Description of the task - Word for word, restate the lines from the start of the data down to the line with "for its counts;", both included.

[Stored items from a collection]
============================================================

(** X8: with the four variables set and a service that rejects nothing,
    [main] exits with status 0 and prints nothing, and afterwards the pull
    request carries exactly one label of the table, the one the table gives
    for its counts; labels outside the table are as before, and no label
    is repeated if none was. *)
Theorem main_leaves_one_size_label (env : gmap string string) pr ls :
  falsy (env !! "TOKEN") || falsy (env !! "REPO_OWNER")
    || falsy (env !! "REPO_NAME") || falsy (env !! "PR_NUMBER") = false →
  let out := main env (start (reliable pr ls)) in
  out.1 = 0 ∧ stderr out.2 = [] ∧
  ∃ size,
    sizeLoop sizeCutoffs (changed_files pr) (additions pr + deletions pr) = Some size ∧
    (∀ l, l ∈ ["tiny"; "small"; "medium"; "large"] →
          (l ∈ labels (world out.2) ↔ l = size)) ∧
    (∀ l, l ∉ ["tiny"; "small"; "medium"; "large"] →
          (l ∈ labels (world out.2) ↔ l ∈ ls)) ∧
    (NoDup ls → NoDup (labels (world out.2))).
Proof.
  intros Hguard. cbv zeta.
  destruct (main_reliable env pr ls Hguard) as (size & Hsize & Hin & ->).
  cbn [fst snd world stderr labels reliable].
  split; [done|]. split; [done|]. exists size.
  split; [by rewrite Z.add_comm|].
  rewrite <- allSizes_eq.
  split; [|split].
  - intros l Hl. rewrite reconciled_labels by done. naive_solver.
  - intros l Hl. rewrite reconciled_labels by done. naive_solver.
  - intros Hnd. by apply NoDup_removeLabels, NoDup_addLabel.
Qed.

(** X9: running [main] again on the pull request it has just labelled (same
    counts, nothing rejected) fetches, adds the same label and removes
    nothing; the labels stay as the first run left them. *)
Theorem main_rerun_changes_nothing (env : gmap string string) pr ls :
  falsy (env !! "TOKEN") || falsy (env !! "REPO_OWNER")
    || falsy (env !! "REPO_NAME") || falsy (env !! "PR_NUMBER") = false →
  let first := main env (start (reliable pr ls)) in
  let second := main env (start (world first.2)) in
  second.1 = 0 ∧
  labels (world second.2) = labels (world first.2) ∧
  ∃ size,
    calls second.2 =
      [GetPull (text (env !! "REPO_OWNER")) (text (env !! "REPO_NAME"))
         (text (env !! "PR_NUMBER"));
       AddLabels (text (env !! "REPO_OWNER")) (text (env !! "REPO_NAME"))
         (text (env !! "PR_NUMBER")) [size]].
Proof.
  intros Hguard. cbv zeta.
  destruct (main_reliable env pr ls Hguard) as (size & Hsize & Hin & ->).
  cbn [snd world].
  destruct (main_reliable env pr
              (removeLabels (labelsToRemove size ls) (addLabel ls size)) Hguard)
    as (size' & Hsize' & _ & ->).
  assert (size' = size) as -> by congruence.
  cbn [fst snd world calls labels reliable].
  rewrite labelsToRemove_reconciled. cbn [removeLabels foldl fmap list_fmap].
  split; [done|]. split; [|by exists size].
  apply addLabel_present, reconciled_labels; [done|by left].
Qed.

(** X10: a reconciliation that ends early, because the addition or one of
    the removals was rejected, is made good by the next one that completes:
    the labels are then the ones a run without rejections would have left. *)
Theorem reconcile_resumes_after_failure octokit prNumber owner repo size g st2 :
  size ∈ ["tiny"; "small"; "medium"; "large"] →
  let first :=
    labelPullRequestWithSize octokit prNumber owner repo (Some size) (start g) in
  labelPullRequestWithSize octokit prNumber owner repo (Some size) (start (world first.2))
    = (Normal tt, st2) →
  labels (world st2) =
  labels (world (labelPullRequestWithSize octokit prNumber owner repo (Some size)
                   (start (reliable (stats g) (labels g)))).2).
Proof.
  rewrite <- allSizes_eq. intros Hsize first Hsecond.
  rewrite (labelPullRequestWithSize_store _ _ _ _ _ (reliable _ _)) by done.
  cbv zeta. cbn [faults reliable labels]. rewrite take_nil.
  cbn [firstFault snd world answered labels].
  rewrite labelPullRequestWithSize_store in Hsecond by done. cbv zeta in Hsecond.
  destruct (firstFault _) as [[|k]|]; [done..|].
  injection Hsecond as <-. cbn [world answered labels]. subst first.
  destruct (labelPullRequestWithSize_store_labels octokit prNumber owner repo size g Hsize)
    as [->|[k ->]]; [done|].
  by apply reconcile_prefix.
Qed.

(** X11: whatever the service rejects, a reconciliation to a table size only
    ever adds that size and only ever takes off other table sizes: labels
    outside the table stay, the pull request is either as it was or carries
    the size, and no label gets repeated. *)
Theorem reconcile_touches_only_sizes octokit prNumber owner repo size g :
  size ∈ ["tiny"; "small"; "medium"; "large"] →
  let final :=
    labels (world (labelPullRequestWithSize octokit prNumber owner repo (Some size)
                     (start g)).2) in
  (∀ l, l ∈ final → l = size ∨ l ∈ labels g) ∧
  (∀ l, l ∈ labels g → l ∉ final →
        l ∈ ["tiny"; "small"; "medium"; "large"] ∧ l ≠ size) ∧
  (final = labels g ∨ size ∈ final) ∧
  (NoDup (labels g) → NoDup final).
Proof.
  rewrite <- allSizes_eq. intros Hsize. cbv zeta.
  destruct (labelPullRequestWithSize_store_labels octokit prNumber owner repo size g Hsize)
    as [->|[k ->]].
  { split; [by right|]. split; [done|]. split; [by left|done]. }
  assert (∀ x, x ∈ take k (labelsToRemove size (labels g)) →
               x ∈ labels g ∧ x ∈ allSizes ∧ x ≠ size) as Hstale.
  { intros x Hx%subseteq_take%elem_of_labelsToRemove. by rewrite allSizes_eq. }
  split; [|split; [|split]].
  - intros l. rewrite elem_of_removeLabels, elem_of_addLabel. naive_solver.
  - intros l Hl Hgone. rewrite elem_of_removeLabels, elem_of_addLabel in Hgone.
    destruct (decide (l ∈ take k (labelsToRemove size (labels g)))) as [Hin|Hout].
    + apply Hstale in Hin. naive_solver.
    + destruct Hgone. split; [by right|done].
  - right. rewrite elem_of_removeLabels, elem_of_addLabel. split; [by left|].
    intros Hin%Hstale. naive_solver.
  - intros Hnd. by apply NoDup_removeLabels, NoDup_addLabel.
Qed.

End StoreRuns.

(** ** Instances of the further properties *)

Lemma main_adds_classified_size_witness :
  falsy (sample_env !! "TOKEN") || falsy (sample_env !! "REPO_OWNER")
    || falsy (sample_env !! "REPO_NAME") || falsy (sample_env !! "PR_NUMBER") = false ∧
  pulls_get {| auth := text (sample_env !! "TOKEN") |} (text (sample_env !! "REPO_OWNER"))
    (text (sample_env !! "REPO_NAME")) (text (sample_env !! "PR_NUMBER")) sample_store
    = (Normal sample_pull, sample_store) ∧
  ∃ size removed,
    sizeLoop sizeCutoffs (changed_files sample_pull)
      (deletions sample_pull + additions sample_pull) = Some size ∧
    calls (main sample_env (start sample_store)).2 =
      GetPull (text (sample_env !! "REPO_OWNER")) (text (sample_env !! "REPO_NAME"))
        (text (sample_env !! "PR_NUMBER"))
        :: AddLabels (text (sample_env !! "REPO_OWNER")) (text (sample_env !! "REPO_NAME"))
             (text (sample_env !! "PR_NUMBER")) [size]
        :: (RemoveLabel (text (sample_env !! "REPO_OWNER")) (text (sample_env !! "REPO_NAME"))
              (text (sample_env !! "PR_NUMBER")) <$> removed).
Proof.
  assert (falsy (sample_env !! "TOKEN") || falsy (sample_env !! "REPO_OWNER")
            || falsy (sample_env !! "REPO_NAME") || falsy (sample_env !! "PR_NUMBER") = false)
    as Hguard by (vm_compute; reflexivity).
  assert (pulls_get {| auth := text (sample_env !! "TOKEN") |}
            (text (sample_env !! "REPO_OWNER")) (text (sample_env !! "REPO_NAME"))
            (text (sample_env !! "PR_NUMBER")) sample_store
          = (Normal sample_pull, sample_store)) as Hget by (vm_compute; reflexivity).
  split; [exact Hguard|]. split; [exact Hget|].
  exact (main_adds_classified_size sample_env sample_store sample_pull sample_store
           Hguard Hget).
Defined.

Lemma main_leaves_one_size_label_witness :
  falsy (sample_env !! "TOKEN") || falsy (sample_env !! "REPO_OWNER")
    || falsy (sample_env !! "REPO_NAME") || falsy (sample_env !! "PR_NUMBER") = false ∧
  (main sample_env (start (reliable sample_pull ["small"; "medium"; "bug"]))).1 = 0 ∧
  stderr (main sample_env (start (reliable sample_pull ["small"; "medium"; "bug"]))).2 = [] ∧
  ∃ size,
    sizeLoop sizeCutoffs (changed_files sample_pull)
      (additions sample_pull + deletions sample_pull) = Some size ∧
    (∀ l, l ∈ ["tiny"; "small"; "medium"; "large"] →
          (l ∈ labels (world (main sample_env
                                (start (reliable sample_pull ["small"; "medium"; "bug"]))).2)
           ↔ l = size)) ∧
    (∀ l, l ∉ ["tiny"; "small"; "medium"; "large"] →
          (l ∈ labels (world (main sample_env
                                (start (reliable sample_pull ["small"; "medium"; "bug"]))).2)
           ↔ l ∈ ["small"; "medium"; "bug"])) ∧
    (NoDup ["small"; "medium"; "bug"] →
     NoDup (labels (world (main sample_env
                             (start (reliable sample_pull ["small"; "medium"; "bug"]))).2))).
Proof.
  assert (falsy (sample_env !! "TOKEN") || falsy (sample_env !! "REPO_OWNER")
            || falsy (sample_env !! "REPO_NAME") || falsy (sample_env !! "PR_NUMBER") = false)
    as Hguard by (vm_compute; reflexivity).
  split; [exact Hguard|].
  exact (main_leaves_one_size_label sample_env sample_pull ["small"; "medium"; "bug"] Hguard).
Defined.

Lemma main_rerun_changes_nothing_witness :
  falsy (sample_env !! "TOKEN") || falsy (sample_env !! "REPO_OWNER")
    || falsy (sample_env !! "REPO_NAME") || falsy (sample_env !! "PR_NUMBER") = false ∧
  (main sample_env (start (world (main sample_env (start (reliable sample_pull
                                     ["small"; "medium"; "bug"]))).2))).1 = 0 ∧
  labels (world (main sample_env (start (world (main sample_env (start (reliable sample_pull
                                     ["small"; "medium"; "bug"]))).2))).2) =
  labels (world (main sample_env (start (reliable sample_pull
                                     ["small"; "medium"; "bug"]))).2) ∧
  ∃ size,
    calls (main sample_env (start (world (main sample_env (start (reliable sample_pull
                                     ["small"; "medium"; "bug"]))).2))).2 =
      [GetPull (text (sample_env !! "REPO_OWNER")) (text (sample_env !! "REPO_NAME"))
         (text (sample_env !! "PR_NUMBER"));
       AddLabels (text (sample_env !! "REPO_OWNER")) (text (sample_env !! "REPO_NAME"))
         (text (sample_env !! "PR_NUMBER")) [size]].
Proof.
  assert (falsy (sample_env !! "TOKEN") || falsy (sample_env !! "REPO_OWNER")
            || falsy (sample_env !! "REPO_NAME") || falsy (sample_env !! "PR_NUMBER") = false)
    as Hguard by (vm_compute; reflexivity).
  split; [exact Hguard|].
  exact (main_rerun_changes_nothing sample_env sample_pull ["small"; "medium"; "bug"] Hguard).
Defined.

Lemma reconcile_resumes_after_failure_witness :
  "large" ∈ ["tiny"; "small"; "medium"; "large"] ∧
  labelPullRequestWithSize sample_octokit "42" "ske-test-org" "new-test" (Some "large")
    (start (world (labelPullRequestWithSize sample_octokit "42" "ske-test-org" "new-test"
                     (Some "large") (start sample_flaky)).2))
    = (Normal tt, sample_resumed) ∧
  labels (world sample_resumed) =
  labels (world (labelPullRequestWithSize sample_octokit "42" "ske-test-org" "new-test"
                   (Some "large")
                   (start (reliable (stats sample_flaky) (labels sample_flaky)))).2).
Proof.
  assert ("large" ∈ ["tiny"; "small"; "medium"; "large"]) as Hsize.
  { apply (bool_decide_unpack _). vm_compute. exact I. }
  assert (labelPullRequestWithSize sample_octokit "42" "ske-test-org" "new-test"
            (Some "large")
            (start (world (labelPullRequestWithSize sample_octokit "42" "ske-test-org"
                             "new-test" (Some "large") (start sample_flaky)).2))
          = (Normal tt, sample_resumed)) as Hsecond by (vm_compute; reflexivity).
  split; [exact Hsize|]. split; [exact Hsecond|].
  exact (reconcile_resumes_after_failure sample_octokit "42" "ske-test-org" "new-test"
           "large" sample_flaky sample_resumed Hsize Hsecond).
Defined.

Lemma reconcile_touches_only_sizes_witness :
  "large" ∈ ["tiny"; "small"; "medium"; "large"] ∧
  (∀ l, l ∈ labels (world (labelPullRequestWithSize sample_octokit "42" "ske-test-org"
                             "new-test" (Some "large") (start sample_flaky)).2) →
        l = "large" ∨ l ∈ labels sample_flaky) ∧
  (∀ l, l ∈ labels sample_flaky →
        l ∉ labels (world (labelPullRequestWithSize sample_octokit "42" "ske-test-org"
                             "new-test" (Some "large") (start sample_flaky)).2) →
        l ∈ ["tiny"; "small"; "medium"; "large"] ∧ l ≠ "large").
Proof.
  assert ("large" ∈ ["tiny"; "small"; "medium"; "large"]) as Hsize.
  { apply (bool_decide_unpack _). vm_compute. exact I. }
  destruct (reconcile_touches_only_sizes sample_octokit "42" "ske-test-org" "new-test"
              "large" sample_flaky Hsize) as (Hadded & Hremoved & _).
  split; [exact Hsize|]. split; [exact Hadded|exact Hremoved].
Defined.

============================================================

Solution for this task -
(** X8: with the four variables set and a service that rejects nothing,
    [main] exits with status 0 and prints nothing, and afterwards the pull
    request carries exactly one label of the table, the one the table gives
    for its counts; labels outside the table are as before, and no label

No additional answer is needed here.